In 2004, the Legislature passed the Patient Safety Act, N.J.S.A. 26:2H-12.23 (PSA). This landmark legislation changed the way medical errors are dealt with in New Jersey by creating a legal duty to immediately disclose medical errors to patients who are harmed by them. N.J.S.A. 26:2H-12.25. There are few states in the nation that require this kind of disclosure. William M. Sage et al., The Relational Regulatory Gap: A Pragmatic Information Policy For Patient Safety and Medical Malpractice, 59 Vand. L. Rev. 1263 (2006) (noting that New Jersey was one of four states that recently passed legislation requiring patients to be informed when they were the victim of medical errors). Commentators have observed that the PSA has made the communication of healthcare errors a part of ordinary medical life. Edward A. Dauer, Postscript on Health Care Dispute Resolution: Conflict Management And the Role of Culture, 21 Ga. St.U. L.Rev. 1029, 1053 (2005).

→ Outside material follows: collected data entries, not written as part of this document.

(* ===== verification/SweepReal.v ===== *)
(** * SweepReal: the sweep over the reals

    Over the reals the grid of line 43 is the evenly spaced one, so every
    voltage of [V_range] lies in the range on which [DiodeRate.v] bounds the
    loop.  The results of that file then hold of every entry of [J_range]:
    the sweep returns, and each current is within [2e-20] of the operating
    point at its voltage. *)

From Stdlib Require Import ZArith Reals Lra Lia List.
From S2P Require Import Prelude Num Diode Newton RealNum ConvexNewton.
From S2P Require Import DiodeReal DiodeRate Sweep.
Import ListNotations.

Local Open Scope R_scope.

Module SweepR.

(** Over the reals every sample of [linspace] is [start + i * step] for an
    index [i] below [num], or the endpoint [stop]. *)
Lemma linspace_In (start stop : R) (num : nat) (V : R) :
  start <> stop -> (2 <= num)%nat ->
  In V (Sweep.linspace start stop num) ->
  V = stop \/
  exists i, (i < num)%nat /\ V = INR i * ((stop - start) / INR (num - 1)) + start.
Proof.
  intros Hne Hnum HV; unfold Sweep.linspace in HV.
  destruct num as [|[|num]]; [lia|lia|].
  apply in_app_or in HV as [HV|[<-|[]]]; [right|left; reflexivity].
  apply in_removelast in HV; unfold Sweep.linspace_raw in HV; num_real.
  assert (0 < INR (S (S num) - 1)) as Hd by (apply lt_0_INR; lia).
  rewrite <- INR_IZR_INZ in HV.
  destruct (Reqb ((stop - start) / INR (S (S num) - 1)) 0) eqn:Hz.
  - apply Reqb_true_iff in Hz; exfalso; apply Hne.
    apply Rmult_eq_compat_r with (r := INR (S (S num) - 1)) in Hz.
    unfold Rdiv in Hz; rewrite Rmult_assoc, Rinv_l, Rmult_0_l in Hz; lra.
  - rewrite !map_map in HV; apply in_map_iff in HV as (i & <- & Hi).
    apply in_seq in Hi; exists i; split; [lia|].
    rewrite <- INR_IZR_INZ; reflexivity.
Qed.

Lemma V_range_bounds (V : R) :
  In V Sweep.V_range -> - 0.1 <= V /\ V <= Cell.Voc + 0.05.
Proof.
  intros HV; unfold Sweep.V_range in HV.
  apply linspace_In in HV; [|cell_consts; lra|lia].
  change (INR (500 - 1)) with (INR 499) in HV.
  assert (INR 499 = 499) as E by (rewrite INR_IZR_INZ; reflexivity).
  rewrite E in HV; revert HV; cell_consts; intros [->|(i & Hi & ->)]; [lra|].
  assert (0 <= INR i <= 499) as Hb.
  { split; [apply pos_INR|rewrite <- E; apply le_INR; lia]. }
  set (x := INR i) in *; clearbody x; lra.
Qed.

(** C15. The sweep over the reals: [J_range] returns 500 current densities,
    and each of them is at or above the operating point of the diode
    equation at its grid voltage and less than [2e-20] above it. *)
Theorem real_sweep_within_tolerance :
  exists Js,
    Sweep.J_range = Ok Js /\ length Js = 500%nat /\
    Forall2 (fun V J =>
               exists r, Cell.f V Cell.Jsc Cell.J0 Cell.n Cell.Rs Cell.Rsh r = 0
                         /\ 0 <= J - r < 2e-20)
            Sweep.V_range Js.
Proof.
  destruct (Sweep.J_range_Ok (F := R)) as [Js HJ].
  { apply DiodeR.divisors_ok_params;
      [exact DiodeR.ref_n_pos|exact DiodeR.ref_Rsh_pos]. }
  exists Js; split; [exact HJ|split; [exact (Sweep.J_range_length Js HJ)|]].
  apply map_result_Forall2 in HJ; revert HJ; apply Forall2_impl_In.
  intros V J HV Hsc; destruct (V_range_bounds V HV) as [Hlo Hhi].
  destruct (DiodeR.diode_root_exists V Cell.Jsc _ _ _ _ DiodeR.ref_J0_nonneg
              DiodeR.ref_Rs_nonneg DiodeR.ref_n_pos DiodeR.ref_Rsh_pos)
    as [r Hr].
  exists r; split; [exact Hr|exact (RefRate.ref_result_near_root V Hlo Hhi r J Hr Hsc)].
Qed.

End SweepR.
(* ===== verification/Report.v ===== *)
(** * Report: the labels of the figure and the console report

    Models the text the script produces: the legend labels of the marked
    points (lines 58-65), the title (lines 81-83), the parameter box (lines
    95-103) and the sixteen [print] calls (lines 113-128).  The figures in
    the text are the measured constants and products and quotients of them;
    none comes from the solver.

    The definitions are generic in the arithmetic [Num F] and the
    formatting [Fmt F]; strings are the UTF-8 bytes written. *)

From Stdlib Require Import ZArith List String.
From S2P Require Import Prelude Num Diode Format.
Import ListNotations.

Module Report.

Section WithNum.
Context {F : Type} `{Num F} `{Fmt F}.
Local Open Scope num_scope.
Local Open Scope string_scope.

(** The literal [100] of the percentages: a Python [int]. *)
Definition hundred : F := num_of_Z 100.

(** ** Legend labels (lines 58-65) *)

Definition label_Voc : string := "Voc = " ++ format_f 3 Cell.Voc ++ " V".

Definition label_Jsc : string := "Jsc = " ++ format_f 2 Cell.Jsc ++ " mA/cm²".

Definition label_MPP : string :=
  "MPP: (" ++ format_f 3 Cell.V_MPP ++ " V, " ++ format_f 2 Cell.J_MPP
  ++ " mA/cm²)".

Definition label_max_power : string :=
  "Max Power: " ++ format_f 2 (Cell.V_MPP * Cell.J_MPP) ++ " mW/cm²".

(** ** Title (lines 81-83) *)

Definition title : string :=
  "Current-Voltage (J-V) Characteristics of GaAs p-i-n Solar Cell" ++ newline
  ++ "Efficiency (η) = " ++ format_f 2 (Cell.eta * hundred)
  ++ "% | Fill Factor (FF) = " ++ format_f 2 (Cell.FF * hundred) ++ "%".

(** ** Parameter box (lines 95-103) *)

Definition textstr : string :=
  join newline
    [ "Voc = " ++ format_f 3 Cell.Voc ++ " V";
      "Jsc = " ++ format_f 2 Cell.Jsc ++ " mA/cm²";
      "FF = " ++ format_f 2 (Cell.FF * hundred) ++ "%";
      "η = " ++ format_f 2 (Cell.eta * hundred) ++ "%";
      "V_MPP = " ++ format_f 3 Cell.V_MPP ++ " V";
      "J_MPP = " ++ format_f 2 Cell.J_MPP ++ " mA/cm²";
      "GaAs p-i-n Solar Cell" ].

(** ** Console report (lines 113-128) *)

(** The two quotients of lines 119 and 120 divide Python floats. *)
Definition percent_of (x y : F) : result F :=
  (q <- pydiv x y ;; Ok (q * hundred))%py.

Definition report_lines : list (result string) :=
  [ Ok "=== SOLAR CELL PERFORMANCE ANALYSIS ===";
    Ok ("1. Open-Circuit Voltage (Voc): " ++ format_f 3 Cell.Voc ++ " V");
    Ok ("2. Short-Circuit Current Density (Jsc): " ++ format_f 2 Cell.Jsc
        ++ " mA/cm²");
    Ok ("3. Fill Factor (FF): " ++ format_f 2 (Cell.FF * hundred) ++ "%");
    Ok ("4. Efficiency (η): " ++ format_f 2 (Cell.eta * hundred) ++ "%");
    Ok "5. Maximum Power Point:";
    (p <- percent_of Cell.V_MPP Cell.Voc ;;
     Ok ("   - Voltage (V_MPP): " ++ format_f 3 Cell.V_MPP ++ " V ("
         ++ format_f 1 p ++ "% of Voc)"))%py;
    (p <- percent_of Cell.J_MPP Cell.Jsc ;;
     Ok ("   - Current (J_MPP): " ++ format_f 2 Cell.J_MPP ++ " mA/cm² ("
         ++ format_f 1 p ++ "% of Jsc)"))%py;
    Ok ("   - Power Density: " ++ format_f 3 (Cell.V_MPP * Cell.J_MPP)
        ++ " mW/cm²");
    Ok ("6. Theoretical Maximum Power: "
        ++ format_f 3 (Cell.Voc * Cell.Jsc * Cell.FF) ++ " mW/cm²");
    Ok "7. GaAs p-i-n Solar Cell with ~2 µm active layer";
    Ok (newline ++ "=== PERFORMANCE EVALUATION ===");
    Ok "✓ Excellent efficiency (>27%)";
    Ok "✓ Outstanding fill factor (>88%)";
    Ok "✓ Very high current density (>30 mA/cm²)";
    Ok "✓ Competitive with state-of-the-art GaAs cells" ].

(** The lines written to standard output, and how the script ends. *)
Definition report : list string * result unit := print_all report_lines.

(** The only expressions of the report that can raise are the two
    quotients, and they raise [ZeroDivisionError]. *)
Lemma percent_of_Raise (x y : F) (e : exn) :
  percent_of x y = Raise e -> e = ZeroDivisionError.
Proof.
  unfold percent_of; destruct (pydiv_cases x y) as [[-> _]|[-> _]]; cbn;
    [discriminate|intros [= <-]; reflexivity].
Qed.

Lemma report_Raise (e : exn) : snd report = Raise e -> e = ZeroDivisionError.
Proof.
  unfold report, report_lines; cbn [print_all].
  destruct (percent_of Cell.V_MPP Cell.Voc) as [p|e1] eqn:H1; cbn;
    [|intros [= <-]; exact (percent_of_Raise _ _ _ H1)].
  destruct (percent_of Cell.J_MPP Cell.Jsc) as [q|e2] eqn:H2; cbn;
    [discriminate|intros [= <-]; exact (percent_of_Raise _ _ _ H2)].
Qed.

End WithNum.

End Report.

Under the PSA, a patient must be informed no later than the end of the episode of care, or, if discovery occurs after the end of the episode of care, in a timely fashion, when the patient is a victim of "a serious preventable adverse event." N.J.S.A. 26:2H-12.25(d). A "serious preventable adverse event" is any adverse event that is preventable and results in death, loss of body part, or disability or loss of bodily function either lasting more than seven days, or that is still present at the time of discharge. N.J.S.A. 26:2H-12.25(a). In addition to requiring adverse events to be reported to the victims of medical malpractice, the Patient Safety Act also requires health care providers to report medical errors to the Department of Health and Human Services (the "Department"). N.J.S.A. 26:2H-12.25(c).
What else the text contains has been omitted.